Friday, March 28, 2008

I'm still here

I apologize for my long absence from my blog. A lot of interesting and stressful things have been happening here, including but not limited to being busted by the cops for riding my friend's motor scooter without a license plate (the plate costs about $700 and the fine when you get caught is about $30), negotiating with my landlord who, apparently like everyone in China, has ties both to the government and to the company I work for, and trying to appease the parents of my less motivated students.
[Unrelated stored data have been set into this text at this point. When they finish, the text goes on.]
(** Removing an entry from a table of resources. *)
Lemma table_remove_app k v (l rest : list (N * V)) :
  ~ In k (keys l) ->
  table_remove k (l ++ (k, v) :: rest) = l ++ rest.
Proof.
  induction l as [|[k0 v0] l IH]; simpl; intro H.
  - now rewrite N.eqb_refl.
  - destruct (N.eqb_spec k k0); [exfalso; auto|]. rewrite IH; tauto.
Qed.

Lemma table_remove_in k (l rest : list (N * V)) :
  In k (keys l) ->
  table_remove k (l ++ rest) = table_remove k l ++ rest /\
  Permutation (keys l) (k :: keys (table_remove k l)).
Proof.
  induction l as [|[k0 v0] l IH]; simpl; intro H; [contradiction|].
  destruct (N.eqb_spec k k0).
  - subst. split; reflexivity.
  - destruct H as [H|H]; [congruence|].
    destruct (IH H) as [E P]. rewrite E. split; [reflexivity|].
    simpl. rewrite P. apply perm_swap.
Qed.

End MapFacts.


Lemma fm_keys_in {A B} (g : A -> option B) (m : hmap A) k :
  In k (keys (fm g m)) -> In k (keys m).
Proof.
  induction m as [|[k0 a] m IH]; simpl; [auto|].
  unfold keys in *. rewrite map_app, in_app_iff.
  destruct (g a); simpl; intuition.
Qed.

Lemma fm_find {A B} (g : A -> option B) (m : hmap A) k a :
  NoDup (keys m) -> In (k, a) m -> map_find k (fm g m) = g a.
Proof.
  induction m as [|[k0 a0] m IH]; simpl; intros Hnd Hin; [contradiction|].
  inversion Hnd as [|? ? Hnotin Hnd']; subst.
  rewrite map_find_app.
  destruct Hin as [Heq|Hin].
  - inversion Heq; subst. destruct (g a); simpl.
    + now rewrite N.eqb_refl.
    + apply map_find_None. intro H. apply fm_keys_in in H. auto.
  - assert (k <> k0) by (intro; subst; eauto using in_keys).
    destruct (g a0); simpl; [|auto].
    destruct (N.eqb_spec k k0); [contradiction|auto].
Qed.

Lemma fm_app {A B} (g : A -> option B) (m1 m2 : hmap A) :
  fm g (m1 ++ m2) = fm g m1 ++ fm g m2.
Proof. apply flat_map_app. Qed.

(** * Facts about the monad and the OS calls *)


Lemma same_resources_refl w : same_resources w w.
Proof. repeat split. Qed.

Lemma same_resources_trans w1 w2 w3 :
  same_resources w1 w2 -> same_resources w2 w3 -> same_resources w1 w3.
Proof. unfold same_resources. intuition congruence. Qed.

Lemma same_resources_logw c w : same_resources w (logw c w).
Proof. repeat split. Qed.

#[local] Hint Resolve same_resources_refl same_resources_logw : core.


Lemma resolves_tail T e m : resolves T (e :: m) -> resolves T m.
Proof. unfold resolves; simpl; auto. Qed.

Lemma below_step {A B} (acc : hmap A) (e : HANDLE * B) (elems : hmap B) (a : A) :
  hsorted (e :: elems) -> below acc (e :: elems) ->
  below (acc ++ [(fst e, a)]) elems.
Proof.
  intros Hs Hb k k' Hk Hk'. rewrite keys_app, in_app_iff in Hk.
  simpl in Hk. destruct Hk as [Hk|[Hk|Hk]].
  - apply Hb; simpl; auto.
  - subst k. eapply hsorted_head; eauto.
  - contradiction.
Qed.

Lemma below_tail {A B} (acc : hmap A) (e : HANDLE * B) (elems : hmap B) :
  below acc (e :: elems) -> below acc elems.
Proof. intros Hb k k' Hk Hk'. apply Hb; simpl; auto. Qed.

Lemma below_emplace {A B} (acc : hmap A) (e : HANDLE * B) (elems : hmap B) (a : A) :
  below acc (e :: elems) -> map_emplace (fst e) a acc = acc ++ [(fst e, a)].
Proof. intro Hb. apply map_emplace_last. intros k' Hk'. apply Hb; simpl; auto. Qed.

Lemma below_nil {A B} (elems : hmap B) : below (@nil (HANDLE * A)) elems.
Proof. intros k k' []. Qed.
But mostly everything has been continuing as usual. I was afraid that my second graders didn't know how to read, but when I said, "Just go slowly and look at one word at a time," most of them managed to complete the exercise I assigned. They've also managed to get a good grasp on "There is a pencil case under the desk" and the concept of pairs of things. Here is a picture of two of my better students, Amelia, possibly my favorite, on the left, and Rain on the right:


Last week I was teaching my especially noisy class of fifth graders about American geography, and when we got to Washington they all started laughing. Luckily my fellow teachers had warned me that Chinese kids think "Washington" sounds like "Wo xin teng" meaning "my heart hurts." The Chinese name for Washington is Hua sheng dun which comes without any such connotations. After class, when their Chinese homeroom teacher was berating them for being so noisy, I couldn't resist saying, in Chinese, "When you talk in class, my heart hurts." I'm afraid my joking may have rendered the discipline ineffective, but I guess we'll see next week.
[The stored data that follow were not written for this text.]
(** X16.  [handleTrigger] on an unused [color] trigger of a level without
    repeated objects gives the colour of the trigger to every level object
    of the target group and leaves its bounds and alpha alone; every other
    object keeps its bounds, colour and alpha; the index and the level are
    not touched. *)
Theorem trigger_color_paints_group (g : Game.t) (lv : Level.t) (o : handle)
    (trig : LevelObject.t) :
  Game.level g = Some lv ->
  NoDup (Level.objects lv) ->
  Game.heap g !! o = Some trig ->
  LevelObject.used trig = false ->
  LevelObject.effect trig = Some "color" ->
  exists g',
    Game_handleTrigger o g = Ok g'
    /\ Game.quadTree g' = Game.quadTree g
    /\ Game.level g' = Game.level g
    /\ (forall h ob,
          h ∈ Level.objects lv -> Game.heap g !! h = Some ob ->
          LevelObject.group ob = LevelObject.targetGroup trig ->
          exists ob',
            Game.heap g' !! h = Some ob'
            /\ LevelObject.color ob' = LevelObject.color trig
            /\ LevelObject.rect ob' = LevelObject.rect ob
            /\ LevelObject.alpha ob' = LevelObject.alpha ob)
    /\ (forall h ob,
          Game.heap g !! h = Some ob ->
          h ∉ Level.objects lv \/ LevelObject.group ob <> LevelObject.targetGroup trig ->
          exists ob',
            Game.heap g' !! h = Some ob'
            /\ LevelObject.color ob' = LevelObject.color ob
            /\ LevelObject.rect ob' = LevelObject.rect ob
            /\ LevelObject.alpha ob' = LevelObject.alpha ob).
Proof.
  intros Hlv Hnd Ho Hu He.
  pose proof (handleTrigger_paint g lv o trig _ Hlv Hnd Ho Hu (or_introl (conj He eq_refl)))
    as Hrun. cbv zeta in Hrun.
  destruct (paint_objects g lv o trig (LevelObject.set_color (LevelObject.color trig)) Hnd Ho)
    as [Hin Hout].
  eexists. split; [exact Hrun|]. cbn [Game.heap Game.quadTree Game.level Game.set_heap].
  split; [reflexivity|]. split; [reflexivity|]. split.
  - intros h ob Hh Hob Hg. destruct (Hin h ob Hh Hob Hg) as (ob1 & H1 & [-> | ->]);
      eexists; (split; [exact H1|]); cbn; auto.
  - intros h ob Hob Hno. destruct (Hout h ob Hob Hno) as (ob1 & H1 & [-> | ->]);
      eexists; (split; [exact H1|]); cbn; auto.
Qed.

(** The [color] trigger of the demo level paints the first ground block. *)
Lemma trigger_color_witness :
  exists g' ob', Game_handleTrigger 624%nat (loaded 0) = Ok g'
                 /\ Game.heap g' !! 0%nat = Some ob'
                 /\ LevelObject.color ob' = Some 5%Z.
Proof.
  destruct (trigger_color_paints_group (loaded 0)
              (Level.mk (seq 0 633) (Fin 18000) (Fin 420)) 624%nat
              (deref (Game.heap (loaded 0)) 624%nat))
    as (g' & R & _ & _ & Hin & _).
  - evaluate.
  - apply NoDup_seq.
  - evaluate.
  - evaluate.
  - evaluate.
  - destruct (Hin 0%nat (deref (Game.heap (loaded 0)) 0%nat)) as (ob' & H & C & _).
    + apply elem_of_seq. lia.
    + evaluate.
    + evaluate.
    + exists g', ob'. split; [exact R|]. split; [exact H|]. rewrite C. evaluate.
Defined.

(** X17.  [handleTrigger] on an unused [alpha] trigger of a level without
    repeated objects gives the alpha of the trigger to every level object
    of the target group and leaves its bounds and colour alone; every other
    object keeps its bounds, colour and alpha; the index and the level are
    not touched. *)
Theorem trigger_alpha_fades_group (g : Game.t) (lv : Level.t) (o : handle)
    (trig : LevelObject.t) :
  Game.level g = Some lv ->
  NoDup (Level.objects lv) ->
  Game.heap g !! o = Some trig ->
  LevelObject.used trig = false ->
  LevelObject.effect trig = Some "alpha" ->
  exists g',
    Game_handleTrigger o g = Ok g'
    /\ Game.quadTree g' = Game.quadTree g
    /\ Game.level g' = Game.level g
    /\ (forall h ob,
          h ∈ Level.objects lv -> Game.heap g !! h = Some ob ->
          LevelObject.group ob = LevelObject.targetGroup trig ->
          exists ob',
            Game.heap g' !! h = Some ob'
            /\ LevelObject.alpha ob' = LevelObject.alpha trig
            /\ LevelObject.rect ob' = LevelObject.rect ob
            /\ LevelObject.color ob' = LevelObject.color ob)
    /\ (forall h ob,
          Game.heap g !! h = Some ob ->
          h ∉ Level.objects lv \/ LevelObject.group ob <> LevelObject.targetGroup trig ->
          exists ob',
            Game.heap g' !! h = Some ob'
            /\ LevelObject.alpha ob' = LevelObject.alpha ob
            /\ LevelObject.rect ob' = LevelObject.rect ob
            /\ LevelObject.color ob' = LevelObject.color ob).
Proof.
  intros Hlv Hnd Ho Hu He.
  pose proof (handleTrigger_paint g lv o trig _ Hlv Hnd Ho Hu (or_intror (conj He eq_refl)))
    as Hrun. cbv zeta in Hrun.
  destruct (paint_objects g lv o trig (LevelObject.set_alpha (LevelObject.alpha trig)) Hnd Ho)
    as [Hin Hout].
  eexists. split; [exact Hrun|]. cbn [Game.heap Game.quadTree Game.level Game.set_heap].
  split; [reflexivity|]. split; [reflexivity|]. split.
  - intros h ob Hh Hob Hg. destruct (Hin h ob Hh Hob Hg) as (ob1 & H1 & [-> | ->]);
      eexists; (split; [exact H1|]); cbn; auto.
  - intros h ob Hob Hno. destruct (Hout h ob Hob Hno) as (ob1 & H1 & [-> | ->]);
      eexists; (split; [exact H1|]); cbn; auto.
Qed.

(** The [alpha] trigger of the demo level fades the first ground block. *)
Lemma trigger_alpha_witness :
  exists g' ob', Game_handleTrigger 625%nat (loaded 0) = Ok g'
                 /\ Game.heap g' !! 0%nat = Some ob'
                 /\ LevelObject.alpha ob' = Some (Fin 0.5).
Proof.
  destruct (trigger_alpha_fades_group (loaded 0)
              (Level.mk (seq 0 633) (Fin 18000) (Fin 420)) 625%nat
              (deref (Game.heap (loaded 0)) 625%nat))
    as (g' & R & _ & _ & Hin & _).
  - evaluate.
  - apply NoDup_seq.
  - evaluate.
  - evaluate.
  - evaluate.
  - destruct (Hin 0%nat (deref (Game.heap (loaded 0)) 0%nat)) as (ob' & H & C & _).
    + apply elem_of_seq. lia.
    + evaluate.
    + evaluate.
    + exists g', ob'. split; [exact R|]. split; [exact H|]. rewrite C. evaluate.
Defined.

(** X18.  [handleTrigger] on an unused trigger whose effect is none of
    [move], [color] and [alpha] raises the [used] flag of the trigger and
    does nothing else; it needs no level. *)
Theorem trigger_unknown_effect_only_marks (g : Game.t) (o : handle) (trig : LevelObject.t) :
  Game.heap g !! o = Some trig ->
  LevelObject.used trig = false ->
  effectIs trig "move" = false ->
  effectIs trig "color" = false ->
  effectIs trig "alpha" = false ->
  Game_handleTrigger o g
  = Ok (Game.set_heap (alter (LevelObject.set_used true) o (Game.heap g)) g).
Proof.
  intros Ho Hu Em Ec Ea.
  unfold Game_handleTrigger. rewrite (deref_lookup _ _ _ Ho), Hu.
  assert (E : forall s, effectIs (deref (alter (LevelObject.set_used true) o (Game.heap g)) o) s
                       = effectIs trig s)
    by (intros s; rewrite deref_alter_eq, Ho; reflexivity).
  unfold andThen, modifyObj, when. cbn [Game.heap Game.set_heap].
  rewrite E, Em. cbn [Game.heap Game.set_heap].
  rewrite E, Ec. cbn [Game.heap Game.set_heap].
  rewrite E, Ea. reflexivity.
Qed.

(** A trigger of effect [spawn]. *)
Lemma trigger_unknown_witness :
  Game_handleTrigger 0%nat (Game.set_heap [oddTrigger] blankGame)
  = Ok (Game.set_heap [LevelObject.set_used true oddTrigger] blankGame).
Proof.
  apply (trigger_unknown_effect_only_marks (Game.set_heap [oddTrigger] blankGame) 0%nat
           oddTrigger); reflexivity.
Defined.

(** ** Contacts: unknown kinds, mode portals, coins, the finish line *)

Lemma handleObject_inert (who : Who) (o : handle) (g : Game.t)
    (ob : LevelObject.t) :
  Game.heap g !! o = Some ob ->
  LevelObject.used ob = false ->
  (typeIs ob "portal" = false /\ typeIs ob "tele" = false /\ typeIs ob "orb" = false
   /\ typeIs ob "pad" = false /\ typeIs ob "coin" = false /\ typeIs ob "finish" = false
   /\ typeIs ob "spike" = false)
  \/ (typeIs ob "portal" = true /\ effectIs ob "gravity" = false
      /\ effectIs ob "mini" = false /\ effectIs ob "mirror" = false
      /\ effectIs ob "dual" = false /\ effectIs ob "speed" = false
      /\ effectIs ob "mode" = false) ->
  Player_handleObject who o g = Ok (marked o g).
Proof.
  intros Ho Hu H. unfold Player_handleObject. rewrite (deref_lookup _ _ _ Ho), Hu.
  destruct H as [(T1 & T2 & T3 & T4 & T5 & T6 & T7)|(T & E1 & E2 & E3 & E4 & E5 & E6)].
  - rewrite T1, T2, T3, T4, T5, T6, T7. reflexivity.
  - rewrite T. unfold andThen, modifyObj, when. rewrite E1, E2, E3, E4, E5, E6. reflexivity.
Qed.

(** X19.  [handleObject] on an unused object whose type is none of the
    seven it dispatches on, or on a portal whose effect is none of the six
    it knows, raises the [used] flag of the object and does nothing else. *)
Theorem handleObject_unknown_only_marks (who : Who) (o : handle) (g : Game.t)
    (ob : LevelObject.t) :
  Game.heap g !! o = Some ob ->
  LevelObject.used ob = false ->
  (typeIs ob "portal" = false /\ typeIs ob "tele" = false /\ typeIs ob "orb" = false
   /\ typeIs ob "pad" = false /\ typeIs ob "coin" = false /\ typeIs ob "finish" = false
   /\ typeIs ob "spike" = false)
  \/ (typeIs ob "portal" = true /\ effectIs ob "gravity" = false
      /\ effectIs ob "mini" = false /\ effectIs ob "mirror" = false
      /\ effectIs ob "dual" = false /\ effectIs ob "speed" = false
      /\ effectIs ob "mode" = false) ->
  Player_handleObject who o g = Ok (marked o g).
Proof. apply handleObject_inert. Qed.

(** The first ground block of Stereo Madness: a block is of no dispatched type. *)
Lemma handleObject_unknown_witness :
  Player_handleObject P1 0%nat (loaded 1) = Ok (marked 0%nat (loaded 1)).
Proof.
  apply (handleObject_unknown_only_marks P1 0%nat (loaded 1)
           (deref (Game.heap (loaded 1)) 0%nat)).
  - evaluate.
  - evaluate.
  - left. do 6 (split; [evaluate|]). evaluate.
Defined.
My middle schoolers continue to take the cake when it comes to amusing statements, though. Last week I gave them the following riddle, which was apparently used in some Stanford study:

The poor have it
The rich need it
A hole is full of it
If you eat it you will die
[It's greater than God and more evil than the devil]
I didn't use those last two lines, partially for political reasons and partially because I thought it made the riddle too easy. None of them could come up with the answer I was looking for (think about it) in class, although I heard one kid say to his friend on the way out of the classroom "sex." I told them to tell me next week and if any of them got it, I'd give them a prize. Well they certainly thought about it, going to their dictionaries for ideas. When I got to class this week, one kid suggested "ore." He gave a valiant defense of his answer, "Some poor countries have ore, and rich countries need it to make things. You find it in holes, and you can't eat it."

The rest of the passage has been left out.